§ **Exercise description**:
Using the records below, write out again exactly the lines that begin at the line containing "rounds to nearest, ties to even. *)" and end at the line containing "(** An integer as a float32. *)", and no other lines.

§ **Entries provided**:
(** * Knowledge-graph builder and batch repository processor

    A shallow embedding of [rollout/utils/kg_builder.py] (file types,
    processors, [UnifiedKnowledgeGraphBuilder]) and of
    [rollout/src/batch_repo_processor.py] (sequential and parallel batch
    drivers, summary statistics), with [generate_repo_documentation] of
    [rollout/src/context_doc_generator.py] as the unit of work.

    Python methods that mutate [self] or may raise are written in a small
    state-and-exception monad [Py]; [try: ... except Exception] is
    [try_except].  Paths are [pathlib] part lists, the file tree is an
    inductive type and [Path.rglob] walks it in listing order. *)

From Stdlib Require Import Ascii String List Bool Arith Lia ZArith Permutation.
From stdpp Require Import gmap strings.
Import ListNotations.
Local Open Scope string_scope.
Local Open Scope list_scope.

(** ** Strings and paths *)

Module PyStr.

(** [str.startswith] *)
Definition startswith (s p : string) : bool := String.prefix p s.

(** [str.endswith] *)
Definition endswith (s suf : string) : bool :=
  (String.length suf <=? String.length s)%nat
  && String.eqb (substring (String.length s - String.length suf)
                           (String.length suf) s) suf.

(** [str.rfind] for a one-character needle; [None] is Python's [-1]. *)
Fixpoint rfind (c : ascii) (s : string) : option nat :=
  match s with
  | EmptyString => None
  | String a s' =>
      match rfind c s' with
      | Some i => Some (S i)
      | None => if Ascii.eqb a c then Some 0%nat else None
      end
  end.

(** [str.lower] on the ASCII letters; other bytes are kept.  None of the
    extensions of [FileType] is reached from a non-ASCII letter. *)
Definition lower_ascii (c : ascii) : ascii :=
  let n := nat_of_ascii c in
  if (65 <=? n)%nat && (n <=? 90)%nat then ascii_of_nat (n + 32) else c.

Fixpoint lower (s : string) : string :=
  match s with
  | EmptyString => EmptyString
  | String a s' => String (lower_ascii a) (lower s')
  end.

(** [x in xs] for a list of strings *)
Definition mem (x : string) (xs : list string) : bool :=
  existsb (String.eqb x) xs.

End PyStr.

(** A [pathlib.Path] is its tuple of [parts], relative to the working
    directory. *)
Abbreviation Path := (list string).

Module PyPath.

(** [Path.name]: the last part, or the empty string. *)
Definition name (p : Path) : string := List.last p "".

(** [Path.suffix]: [name[i:]] for [i = name.rfind('.')] when
    [0 < i < len(name) - 1], else the empty string. *)
Definition suffix_of_name (nm : string) : string :=
  match PyStr.rfind "." nm with
  | Some i =>
      if (0 <? i)%nat && (i <? String.length nm - 1)%nat
      then substring i (String.length nm - i) nm
      else ""
  | None => ""
  end.

Definition suffix (p : Path) : string := suffix_of_name (name p).

(** [str(path)] *)
Definition str (p : Path) : string :=
  match p with
  | [] => "."
  | _ => String.concat "/" p
  end.

(** [path / child] *)
Definition join (p : Path) (child : string) : Path := p ++ [child].

End PyPath.

(** ** The file tree and [Path.glob] / [Path.rglob] *)

#[warnings="-register-all"]
Inductive node : Type :=
| File (name : string)
| Dir (name : string) (children : list node).

Definition node_name (n : node) : string :=
  match n with File nm => nm | Dir nm _ => nm end.

Module FS.

(** The entries of a directory, in the order the system lists them. *)
Definition find_entry (nm : string) (ns : list node) : option node :=
  List.find (fun n => String.eqb (node_name n) nm) ns.

(** The listing of the directory at [p] below a listing [ns]. *)
Fixpoint listdir (ns : list node) (p : Path) : option (list node) :=
  match p with
  | [] => Some ns
  | d :: rest =>
      match find_entry d ns with
      | Some (Dir _ cs) => listdir cs rest
      | _ => None
      end
  end.

(** [Path.exists] *)
Fixpoint exists_ (ns : list node) (p : Path) : bool :=
  match p with
  | [] => true
  | [nm] => match find_entry nm ns with Some _ => true | None => false end
  | d :: rest =>
      match find_entry d ns with
      | Some (Dir _ cs) => exists_ cs rest
      | _ => false
      end
  end.

(** The children of [here] whose name the pattern accepts. *)
Definition matching (pat : string -> bool) (here : Path) (ns : list node)
  : list Path :=
  List.map (fun n => PyPath.join here (node_name n))
           (List.filter (fun n => pat (node_name n)) ns).

(** [rglob]: the matches of a directory first, then those of each
    sub-directory in listing order. *)
Fixpoint rglob_node (pat : string -> bool) (parent : Path) (n : node)
  : list Path :=
  match n with
  | File _ => []
  | Dir d cs =>
      matching pat (PyPath.join parent d) cs
      ++ List.flat_map (rglob_node pat (PyPath.join parent d)) cs
  end.

Definition rglob_nodes (pat : string -> bool) (here : Path) (ns : list node)
  : list Path :=
  matching pat here ns ++ List.flat_map (rglob_node pat here) ns.

(** The pattern [f"*{ext}"] for an extension without wildcard
    characters: the name ends with [ext]. *)
Definition star (ext : string) : string -> bool :=
  fun nm => PyStr.endswith nm ext.

(** [directory.rglob(pattern)] and [directory.glob(pattern)] on the tree
    [fs]; a directory that does not exist yields nothing. *)
Definition rglob (fs : list node) (directory : Path) (pat : string -> bool)
  : list Path :=
  match listdir fs directory with
  | Some ns => rglob_nodes pat directory ns
  | None => []
  end.
(** * Burn_Assessment: the U-Net segmentation script, [models/Segmentation/u_net.py]

    A shallow embedding of the three parts of the script:

    - [BurnDataset]: the dataset adapter over a pair of directories;
    - [UNet]: the encoder/decoder network, at the level of tensor shapes;
    - [Train]: the training loop with its periodic validation round.

    Python integers are [Z] ([//] is [Z.div], [%] is [Z.modulo], both
    flooring like Python's), Python exceptions are the constructors of [exn],
    and a call that may raise returns a [res]. *)

From Stdlib Require Import ZArith List String Ascii Lia.
From Stdlib Require Import Floats.SpecFloat.
From Stdlib Require Import Strings.Byte.
From stdpp Require Import base gmap strings list.

Open Scope Z_scope.

(** ** Exceptions and results *)

Inductive exn : Type :=
| FileNotFoundError
| IndexError
| ValueError
| ZeroDivisionError
| RuntimeError.

Inductive res (A : Type) : Type :=
| Ok (a : A)
| Raise (e : exn).

Arguments Ok {A} a.
Arguments Raise {A} e.

Definition bind {A B : Type} (r : res A) (k : A -> res B) : res B :=
  match r with
  | Ok a => k a
  | Raise e => Raise e
  end.

Notation "'let*' x ':=' r 'in' k" := (bind r (fun x => k))
  (at level 10, x pattern, r at level 100, k at level 200).

(** ** Floating-point numbers *)

(** numpy's float64 and torch's float32 are the IEEE 754 formats binary64 and
    binary32: [spec_float] values of precision 53 and 24. Every operation
    rounds to nearest, ties to even. *)

(** An integer as a float64. *)
Definition float64_of_int (v : Z) : spec_float := binary_normalize 53 1024 v 0 false.

(** The quotient of two float64. *)
Definition float64_div (x y : spec_float) : spec_float := SFdiv 53 1024 x y.

(** An integer as a float32. *)
Definition float32_of_int (v : Z) : spec_float := binary_normalize 24 128 v 0 false.

(** A float64 rounded to float32. *)
Definition float32_of_float64 (x : spec_float) : spec_float :=
  match x with
  | S754_finite s m e => binary_normalize 24 128 (cond_Zopp s (Z.pos m)) e s
  | _ => x
  end.
(** * NetNS manager: entity store, orchestrator, reconciler and restore batch

    A shallow embedding of the Go packages [db], [netns], [cli] and [api] and
    of the shell script [netns-restore.sh], followed by the properties of the
    resource orchestration, reconciliation and restore engine.

    Conventions.
    - Go [int64] identifiers and timestamps are [Z]; Go strings are [string].
    - A Go [error] is a value of [error]: [fmt.Errorf] with [%w] is [EWrap].
    - A Go function returning [(T, error)] and touching the database or the
      kernel is a state-passing function [S -> S * result T].
    - Calls that leave the process (an SQL statement, a netlink request, a
      system call) can fail for reasons the program does not control.  Each
      state carries a list of fault bits; every such call consumes one bit
      and fails without effect when the bit is [true].  An empty list means
      that no further fault is injected. *)

From Stdlib Require Import ZArith Lia Bool Ascii.
From stdpp Require Import base list strings gmap sorting pretty.

Local Open Scope Z_scope.
Local Open Scope string_scope.
Local Open Scope list_scope.
#[local] Set Warnings "-clear-no-such-hyp".

(** ** Errors, results and the state-and-error monad *)

Inductive error : Type :=
| EMsg (msg : string)
| EWrap (msg : string) (cause : error).

Inductive result (A : Type) : Type :=
| Ok (a : A)
| Fail (e : error).
Arguments Ok {A} a.
Arguments Fail {A} e.

Definition is_ok {A} (r : result A) : bool :=
  match r with Ok _ => true | Fail _ => false end.

Definition M (S A : Type) : Type := S -> S * result A.
Lemma hpFourierTransform_total logflag :
    (forall input,
       Z.of_nat (length input) = w * h ->
       Z.of_nat (length (fftw_dft_r2c_2d h w input)) = h * (w / 2 + 1)) ->
    exists input output,
      fourier_input pl w h = Return input /\
      Z.of_nat (length input) = w * h /\
      (forall a b, 0 <= a < w -> 0 <= b < h ->
         of_option (input !! Z.to_nat (b * w + a)) = valueAt_xy pl a b) /\
      hpFourierTransform fftw_dft_r2c_2d log pl logflag = Return output /\
      Z.of_nat (length output) = w * h.
  Proof.
    intros Hfftw.
    destruct dims_bound as (Hww & Hhh & Hw2 & Hbins).
    destruct fourier_input_raster as (input & Hin & Hlen & Hget).
    exists input. unfold hpFourierTransform.
    pose proof (plot_data_size data w0 h0 t pl Hw0 Hh0 Hnew Hsize) as Hds.
    unfold data_size in Hds.
    destruct (Nat.eqb_spec (length (m_data pl)) 0) as [He|_]; [lia|].
    rewrite Hin. cbn [bind_outcome].
    specialize (Hfftw input Hlen).
    set (dataoutput := fftw_dft_r2c_2d h w input) in *.
    rewrite (wrap_small (w / 2 + 1)), (wrap_small (h * (w / 2 + 1))),
      (wrap_small (w * h)) by nia.
    pose proof (foldl_seqZ_inv
      (fun (i : Z) acc => exists bins : list hfloat, acc = Return bins)
      (fun acc i =>
         do bins <- acc;
         do c <- of_option (vec_get dataoutput i);
         Return (bins ++ [magnitude2 c]))
      (h * (w / 2 + 1)) 0 (Return [])) as Hscan.
    destruct Hscan as (bins & ->); [lia|by exists []| |].
    { intros i acc Hi (bins & ->). cbn [bind_outcome].
      unfold vec_get. rewrite decide_True by lia.
      destruct (dataoutput !! Z.to_nat i) as [c|] eqn:Hc;
        [|apply lookup_ge_None in Hc; lia].
      cbn [of_option bind_outcome]. by eexists. }
    cbn [bind_outcome].
    destruct (scan_bins bins) as [[max min] max2].
    pose proof (foldl_seqZ_inv
      (fun y acc => exists output : list hfloat,
                      acc = Return output /\
                      Z.of_nat (length output) = w * h)
      (arrange_row log pl dataoutput logflag max min max2
         (if logflag then log (hf_sub max2 min) else hf_sub max2 min)
         (w / 2))
      h 0 (Return (replicate (Z.to_nat (w * h)) hf_zero))) as Hrows.
    destruct Hrows as (output & Hout & Hlo); [lia| | |].
    - eexists. split; [done|]. rewrite length_replicate. lia.
    - intros y acc Hy (output & -> & Hlo).
      apply arrange_row_returns; (done || lia).
    - exists output. done.
  Qed.

End Fourier_returns.


(** ** The calls of [BuildCurve] in the thread pool *)

(** The points of a region do not depend on the fuel, once it suffices. *)
Lemma region_points_fuel f1 : forall f2 q,
  qs_ok q -> n q + m q < Z.of_nat f1 -> n q + m q < Z.of_nat f2 ->
  region_points f1 q = region_points f2 q.
Proof.
  induction f1 as [|f1 IH]; intros f2 q Hok H1 H2.
  { destruct Hok as (? & ? & _). lia. }
  destruct f2 as [|f2]; [destruct Hok as (? & ? & _); lia|].
  simpl. destruct ((2 <? n q) || (2 <? m q)) eqn:Hbig; [|done].
  assert (2 < n q \/ 2 < m q) as Hbig' by lia.
  f_equal. apply map_ext_in. intros c Hc.
  apply in_rev, list_elem_of_In in Hc.
  apply (children_ok q c) in Hc as (Hokc & _ & _ & Hlt); [|done].
  specialize (Hlt Hbig'). apply IH; (done || lia).
Qed.

Lemma length_region_points fuel q :
  qs_ok q -> n q + m q < Z.of_nat fuel ->
  Z.of_nat (length (region_points fuel q)) = n q * m q.
Proof.
  intros Hok Hfuel.
  rewrite <- (length_map coords), (region_points_cells fuel q Hok Hfuel).
  destruct Hok as (? & ? & _). by apply length_cells.
Qed.

Lemma Partition_four q :
  qs_ok q -> exists a b c d, rev (Partition q) = [a; b; c; d].
Proof.
  intros Hok. pose proof (Partition_correct q Hok) as HP. simpl in HP.
  rewrite HP. destruct (oABCD q); simpl; eauto.
Qed.

Lemma BuildCurve_fuel_enough q : qs_ok q -> n q + m q < Z.of_nat (BuildCurve_fuel q).
Proof. intros (? & ? & _). unfold BuildCurve_fuel. lia. Qed.

(** The points of a region are those of its four children, one child
    after the other. *)
Lemma points_children q a b c d :
  qs_ok q -> 2 < n q \/ 2 < m q -> rev (Partition q) = [a; b; c; d] ->
  let points c := region_points (BuildCurve_fuel c) c in
  points q = points a ++ points b ++ points c ++ points d /\
  Forall (fun c => qs_ok c /\ n c + m c < n q + m q /\
                   Z.of_nat (length (points c)) = area c) [a; b; c; d] /\
  area a + area b + area c + area d = area q.
Proof.
  intros Hok Hbig Hrev points.
  assert (Forall (fun c => qs_ok c /\ n c + m c < n q + m q) [a; b; c; d])
    as Hcs.
  { rewrite <- Hrev. apply Forall_forall. intros e He.
    apply (proj1 (elem_of_rev _ _)) in He.
    apply (children_ok q e) in He as (? & _ & _ & Hlt); [|done]. auto. }
  split; [|split].
  - unfold points at 1. unfold BuildCurve_fuel at 1. cbn [region_points].
    replace ((2 <? n q) || (2 <? m q)) with true by lia.
    rewrite Hrev. cbn [map concat]. rewrite app_nil_r.
    assert (forall e, e ∈ [a; b; c; d] ->
              region_points (Z.to_nat (n q + m q)) e = points e) as He.
    { intros e Hin. rewrite Forall_forall in Hcs.
      destruct (Hcs e Hin) as [Hoke Hlt]. destruct Hoke as (Hne & Hme & Hrest).
      apply region_points_fuel.
      - unfold qs_ok. done.
      - lia.
      - unfold BuildCurve_fuel. lia. }
    rewrite !He by (rewrite elem_of_list4; auto). done.
  - eapply Forall_impl; [exact Hcs|]. intros e [Hoke Hlt].
    split; [done|]. split; [done|].
    apply length_region_points; [done|by apply BuildCurve_fuel_enough].
  - pose proof (sum_area_children q Hok) as Hsum. rewrite Hrev in Hsum.
    simpl in Hsum. unfold area at 5. lia.
Qed.

Lemma pool_rounds_pos q : (1 <= pool_rounds q)%nat.
Proof.
  unfold pool_rounds. induction (Z.to_nat (n q + m q)); simpl; lia.
Qed.

Lemma pool_rounds_child q c :
  0 <= n c + m c < n q + m q -> (4 * pool_rounds c <= pool_rounds q)%nat.
Proof.
  intros Hlt. unfold pool_rounds.
  replace (Z.to_nat (n q + m q))
    with (S (Z.to_nat (n c + m c)) + (Z.to_nat (n q + m q) - S (Z.to_nat (n c + m c))))%nat
    by lia.
  rewrite Nat.pow_add_r. cbn [Nat.pow].
  assert (1 <= 4 ^ (Z.to_nat (n q + m q) - S (Z.to_nat (n c + m c))))%nat.
  { induction (Z.to_nat (n q + m q) - S (Z.to_nat (n c + m c)))%nat; simpl; lia. }
  nia.
Qed.

Lemma area_nonneg q : qs_ok q -> 0 <= area q.
Proof. intros (? & ? & _). unfold area. nia. Qed.

Section pool.
Variable final : list HPoint.
Hypothesis Hfinal : Z.of_nat (length final) < UINT_RANGE.

Local Notation points q := (region_points (BuildCurve_fuel q) q).
Local Notation weight ts :=
    (sum_list_with (fun t : task => pool_rounds (fst t)) ts).
  (* A task whose slots hold the points of its region in [final]. *)
Local Notation task_fits t :=
    (qs_ok (fst t) /\ 0 <= snd t /\
     snd t + area (fst t) <= Z.of_nat (length final) /\
     forall j : nat, Z.of_nat j < area (fst t) ->
       final !! (Z.to_nat (snd t) + j)%nat = points (fst t) !! j).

§ **Finished exercise**:
    rounds to nearest, ties to even. *)

(** An integer as a float64. *)
Definition float64_of_int (v : Z) : spec_float := binary_normalize 53 1024 v 0 false.

(** The quotient of two float64. *)
Definition float64_div (x y : spec_float) : spec_float := SFdiv 53 1024 x y.

(** An integer as a float32. *)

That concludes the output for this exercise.